Como implementar modelos humanizados de cuidado em Portugal, Brasil e além
Por Salvador Neto
A transformação começa onde ninguém olha
A transformação dos cuidados de longa duração não depende apenas de ideias inovadoras — depende de implementação. E implementar exige estratégia, investimento, vontade política e, sobretudo, a capacidade de romper com modelos que já não funcionam. A pergunta que se coloca agora é: como transformar a velhice em algo mais humano, sustentável e digno?
Reutilizar o que já existe
O primeiro passo é reconhecer que não é preciso começar do zero. Em Portugal, Espanha, Itália e Brasil, há milhares de edifícios devolutos — escolas encerradas, quartéis abandonados, casas rurais vazias, prédios públicos subutilizados — que podem ser transformados em microresidências, centros comunitários ou unidades de cohousing sénior.
Reutilizar infraestruturas existentes reduz custos em 30% a 50% em comparação com construir de raiz. Além disso, revitaliza bairros, dinamiza economias locais e cria redes de apoio mais próximas e humanas.
Fortalecer o apoio domiciliário
A maioria dos idosos quer envelhecer em casa, e isso é possível — desde que haja serviços de proximidade, cuidadores formados, teleassistência moderna e redes comunitárias ativas.
Países como Dinamarca e Holanda investiram fortemente em cuidados domiciliários e reduziram drasticamente a necessidade de institucionalização. No Brasil e em Portugal, ampliar o apoio domiciliário exigiria investimento em formação, transporte, tecnologia e equipas multidisciplinares, mas o retorno seria enorme: menos internamentos, menos quedas, menos solidão.
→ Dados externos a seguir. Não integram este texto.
(** C3, amended: the record has its sixteen fields; a field whose source key
    is missing from the meta object is the sentinel; and a field is [None]
    only where the meta object has [null] at the key the field is copied
    from. *)
Theorem populated_fields
  (percent_decode : string -> string)
  (check_bracketed_netloc checknetloc : string -> bool)
  (s : schema) (md : pydict) (file_name : string) (info : pydict) :
  get_license_info percent_decode check_bracketed_netloc checknetloc s
    (PDict md) file_name = Ok info ->
  map fst info = CSV_KEYS
  /\ (forall field key, In (field, key) (source_keys s) ->
        lookup md key = None -> lookup info field = Some (PStr "--"))
  /\ (forall field v, In (field, v) info -> v = PNone ->
        exists key, In (field, key) (source_keys s)
                    /\ lookup md key = Some PNone).
Proof.
  intros H. destruct s; simpl in H.
  - apply VRM0x_info_shape in H.
    destruct H as [md' [r [[= <-] [Hr ->]]]].
    split; [reflexivity|]. split.
    + intros field key Hin Hk. cbn [source_keys In] in Hin.
      decompose [or] Hin; try contradiction;
        match goal with E : (_, _) = (_, _) |- _ => injection E as <- <- end;
        try absent_field Hk.
      unfold legacy_redistribution in Hr.
      rewrite (dict_get_absent _ _ _ Hk) in Hr. simpl in Hr.
      injection Hr as <-. reflexivity.
    + intros field v Hin Hv. subst v. cbn [In] in Hin.
      decompose [or] Hin; try contradiction;
        match goal with E : (_, _) = (_, _) |- _ => injection E as <- E' end;
        try discriminate.
      all: match goal with
           | E' : dict_get _ ?key _ = PNone |- _ => null_field field key E'
           end.
  - apply VRM1_info_shape in H.
    destruct H as [md' [author [[= <-] [Ha ->]]]].
    split; [reflexivity|]. split.
    + intros field key Hin Hk. cbn [source_keys In] in Hin.
      decompose [or] Hin; try contradiction;
        match goal with E : (_, _) = (_, _) |- _ => injection E as <- <- end;
        try absent_field Hk.
      rewrite (dict_get_absent _ _ _ Hk) in Ha. injection Ha as <-.
      reflexivity.
    + intros field v Hin Hv. subst v. cbn [In] in Hin.
      decompose [or] Hin; try contradiction;
        match goal with E : (_, _) = (_, _) |- _ => injection E as <- E' end;
        try discriminate;
        try (now elim (allowed_or_not_str _ E')).
      all: match goal with
           | E' : dict_get _ ?key _ = PNone |- _ => null_field field key E'
           end.
Qed.

Lemma populated_fields_witness :
  map fst LegacyExample.info = CSV_KEYS
  /\ (forall field key, In (field, key) (source_keys Legacy) ->
        lookup LegacyExample.meta key = None ->
        lookup LegacyExample.info field = Some (PStr "--"))
  /\ (forall field v, In (field, v) LegacyExample.info -> v = PNone ->
        exists key, In (field, key) (source_keys Legacy)
                    /\ lookup LegacyExample.meta key = Some PNone).
Proof.
  exact (populated_fields LegacyExample.percent_decode LegacyExample.accept
           LegacyExample.accept Legacy LegacyExample.meta "avatar.vrm"
           LegacyExample.info eq_refl).
Defined.

(** ** End-to-end scenarios *)

(** A VRM 0.x file that no rule matches goes to the fallback. *)
Example scenario_fallback :
  sort_files_by_mapdata
    [("models/everyone.vrm",
      Some (PDict [("extensions",
                    PDict [("VRM",
                            PDict [("meta",
                                    PDict [("allowedUserName",
                                            PStr "Everyone")])])])]))]
    (PDict [("mapdata",
             PDict [("unsort", PDict [("target", PDict [])]);
                    ("sorted",
                     PList [PDict [("directory", PStr "folder-1");
                                   ("target",
                                    PDict [("allowedUserName",
                                            PStr "OnlyAuthor")])];
                            PDict [("directory", PStr "DoNotUse");
                                   ("target", PDict [])]])])])
  = ([("models/everyone.vrm", "DoNotUse")], Ok tt).
Proof. reflexivity. Qed.

(** A VRM 1.0 file that a rule matches, case apart, goes to the directory of
    the rule. *)
Example scenario_rule :
  sort_files_by_mapdata
    [("models/private.vrm",
      Some (PDict [("extensions",
                    PDict [("VRMC_vrm",
                            PDict [("meta",
                                    PDict [("commercialUsage",
                                            PStr "Disallow")])])])]))]
    (PDict [("mapdata",
             PDict [("unsort", PDict [("target", PDict [])]);
                    ("sorted",
                     PList [PDict [("directory", PStr "folder-1");
                                   ("target",
                                    PDict [("commercialUsage",
                                            PStr "disallow")])];
                            PDict [("directory", PStr "DoNotUse");
                                   ("target", PDict [])]])])])
  = ([("models/private.vrm", "folder-1")], Ok tt).
Proof. reflexivity. Qed.

(** * Further properties *)

(** ** canonicalize *)


(** ** Reading the container *)

Lemma json_chunk_short (data : list Byte.byte) :
  List.length data < 16 -> json_chunk data = None.
Proof.
  intros H. unfold json_chunk.
  do 12 (destruct data as [|? data]; [reflexivity|]).
  destruct (is_glTF _ _ _ _); [|reflexivity].
  do 4 (destruct data as [|? data]; [reflexivity|]).
  simpl in H. lia.
Qed.

Lemma is_glTF_true (m0 m1 m2 m3 : Byte.byte) :
  is_glTF m0 m1 m2 m3 = true -> [m0; m1; m2; m3] = glTF.
Proof.
  unfold is_glTF. intros H.
  apply andb_true_iff in H. destruct H as [H H3].
  apply andb_true_iff in H. destruct H as [H H2].
  apply andb_true_iff in H. destruct H as [H0 H1].
  apply Byte.byte_dec_bl in H0, H1, H2, H3. now subst.
Qed.

Lemma json_chunk_magic (data : list Byte.byte) :
  firstn 4 data <> glTF -> json_chunk data = None.
Proof.
  intros H. unfold json_chunk.
  do 12 (destruct data as [|? data]; [reflexivity|]).
  destruct (is_glTF b b0 b1 b2) eqn:E; [|reflexivity].
  apply is_glTF_true in E. now elim H.
Qed.

(** X2: a file shorter than sixteen bytes, or whose first four bytes are not
    the magic, loads with neither JSON data nor version; [VRMParser.parse]
    returns [None] for it, and the sorting pass skips it and goes on with the
    next file. *)
Theorem unusable_container_excluded
  (decode_utf8 : list Byte.byte -> option string)
  (json_loads : string -> option pyval)
  (percent_decode : string -> string)
  (check_bracketed_netloc checknetloc : string -> bool)
  (path : string) (data : list Byte.byte)
  (normal_mappings : list pyval) (donotuse_mapping : pyval)
  (rest : list (string * option pyval)) (log : list (string * string)) :
  List.length data < 16 \/ firstn 4 data <> glTF ->
  VRMFile_load_bytes decode_utf8 json_loads path (Some data)
  = {| path := path; json_data := PNone; vrm_version := PNone |}
  /\ VRMParser_parse percent_decode check_bracketed_netloc checknetloc
       (VRMFile_load_bytes decode_utf8 json_loads path (Some data))
     = Ok None
  /\ sort_loop normal_mappings donotuse_mapping
       ((path, parse_container decode_utf8 json_loads data) :: rest) log
     = sort_loop normal_mappings donotuse_mapping rest log.
Proof.
  intros H.
  assert (Hc : json_chunk data = None)
    by (destruct H; [now apply json_chunk_short|now apply json_chunk_magic]).
  unfold VRMFile_load_bytes, parse_container. rewrite Hc.
  repeat split.
Qed.

Lemma unusable_container_excluded_witness :
  VRMFile_load_bytes (fun _ => Some "{}") (fun _ => Some (PDict []))
    "models/a.vrm"
    (Some [Byte.x67; Byte.x6c; Byte.x54; Byte.x47; Byte.x02; Byte.x00;
           Byte.x00; Byte.x00; Byte.x16; Byte.x00; Byte.x00; Byte.x00;
           Byte.x02; Byte.x00; Byte.x00; Byte.x00; Byte.x4a; Byte.x53;
           Byte.x4f; Byte.x4e; Byte.x7b; Byte.x7d])
  = {| path := "models/a.vrm"; json_data := PNone; vrm_version := PNone |}.
Proof.
  apply (unusable_container_excluded
           (fun _ => Some "{}") (fun _ => Some (PDict []))
           (fun s => s) (fun _ => true) (fun _ => true)
           "models/a.vrm"
           [Byte.x67; Byte.x6c; Byte.x54; Byte.x47; Byte.x02; Byte.x00;
            Byte.x00; Byte.x00; Byte.x16; Byte.x00; Byte.x00; Byte.x00;
            Byte.x02; Byte.x00; Byte.x00; Byte.x00; Byte.x4a; Byte.x53;
            Byte.x4f; Byte.x4e; Byte.x7b; Byte.x7d]
           [] PNone [] []).
  right. discriminate.
Defined.

Lemma take_app {A : Type} (n : N) (l extra : list A) :
  (n <= N.of_nat (List.length l))%N -> take n (l ++ extra) = take n l.
Proof.
  revert n. induction l as [|x l IH]; intros n H.
  - simpl in H. assert (n = 0%N) as -> by lia.
    destruct extra; reflexivity.
  - simpl. destruct (N.eqb_spec n 0); [reflexivity|].
    f_equal. apply IH. simpl List.length in H. lia.
Qed.

(** X3: when the file holds the whole chunk that its header announces, the
    bytes after the chunk are ignored. *)
Theorem trailing_bytes_ignored
  (decode_utf8 : list Byte.byte -> option string)
  (json_loads : string -> option pyval)
  (data extra : list Byte.byte) (n : N) :
  json_length data = Some n ->
  (20 + n <= N.of_nat (List.length data))%N ->
  parse_container decode_utf8 json_loads (data ++ extra)
  = parse_container decode_utf8 json_loads data.
Proof.
  intros Hn Hlen. unfold parse_container.
  assert (Hc : json_chunk (data ++ extra) = json_chunk data).
  { unfold json_length in Hn. unfold json_chunk.
    do 12 (destruct data as [|? data]; [discriminate|]).
    simpl in Hn. cbn [app].
    destruct (is_glTF b b0 b1 b2); [|reflexivity].
    do 4 (destruct data as [|? data]; [discriminate|]).
    injection Hn as Hn. cbn [app]. rewrite Hn.
    do 4 (destruct data as [|? data]; [cbn [List.length] in Hlen; lia|]).
    f_equal. cbn [skipn app]. apply take_app.
    cbn [List.length] in Hlen. lia. }
  now rewrite Hc.
Qed.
Criar microresidências com alma
Microresidências — casas pequenas, com 8 a 12 residentes, equipas estáveis e ambiente familiar — são uma alternativa eficaz e mais humana. Inspirado no Green House Project, este modelo reduz custos operacionais, melhora a qualidade do cuidado e aumenta a satisfação de residentes e funcionários.
Municípios podem ceder terrenos ou edifícios; cooperativas e IPSS podem gerir; o Estado pode financiar parte da operação. O custo por residente é 20% a 40% menor do que em lares tradicionais.
Promover habitação colaborativa
Cohousing sénior, residências intergeracionais, repúblicas de idosos, prédios adaptados com serviços partilhados — tudo isso reduz custos, combate a solidão e cria comunidades vibrantes. Em cidades universitárias, modelos que combinam idosos e estudantes têm mostrado resultados extraordinários: menos isolamento, mais segurança, mais troca de saberes.
Investir em tecnologia humanizada
Não se trata de substituir cuidadores por máquinas, mas de usar tecnologia para ampliar autonomia e segurança: sensores discretos, teleassistência, plataformas de vizinhança, monitorização não invasiva.
O investimento inicial é baixo — entre 100 e 300 euros por idoso — e reduz internamentos, quedas e episódios de urgência.
Criar políticas públicas estruturantes
Subsídios para adaptação de casas, incentivos fiscais para cooperativas, regulamentação clara para famílias de acolhimento, financiamento estável para cuidados domiciliários, programas intergeracionais, formação profissional contínua.
Países que avançaram nesta agenda — como Dinamarca, Holanda e Japão — fizeram-no com políticas consistentes, não com projetos isolados.
Envolver a comunidade
Redes de vizinhança, voluntariado estruturado, centros de convivência, programas culturais, hortas comunitárias, clubes de leitura, grupos de caminhada.
A solidão é um dos maiores fatores de risco para a saúde dos idosos — tão grave quanto fumar 15 cigarros por dia, segundo estudos internacionais. Combater a solidão é tão importante quanto oferecer cuidados médicos.
Garantir sustentabilidade económica
Modelos híbridos — combinando financiamento público, contribuições dos residentes, parcerias comunitárias e investimento privado regulado — são os mais eficazes.
O objetivo não é criar sistemas caros, mas sistemas inteligentes. E isso exige transparência, fiscalização e métricas claras de qualidade.
A distância que ainda separa Maria e Rafael
Maria do Carmo nunca conhecerá Rafael. Ela continuará na Nazaré, olhando o mar pela janela do lar. Ele continuará em São Paulo, cuidando de idosos que não são da sua família, mas que dependem dele para viver.
Eles nunca se encontrarão — e essa distância simbólica entre Portugal e Brasil é também a distância entre dois sistemas que enfrentam os mesmos desafios, mas ainda não encontraram as mesmas respostas.
A transformação da velhice é, no fundo, a transformação da sociedade. E essa transformação começa agora.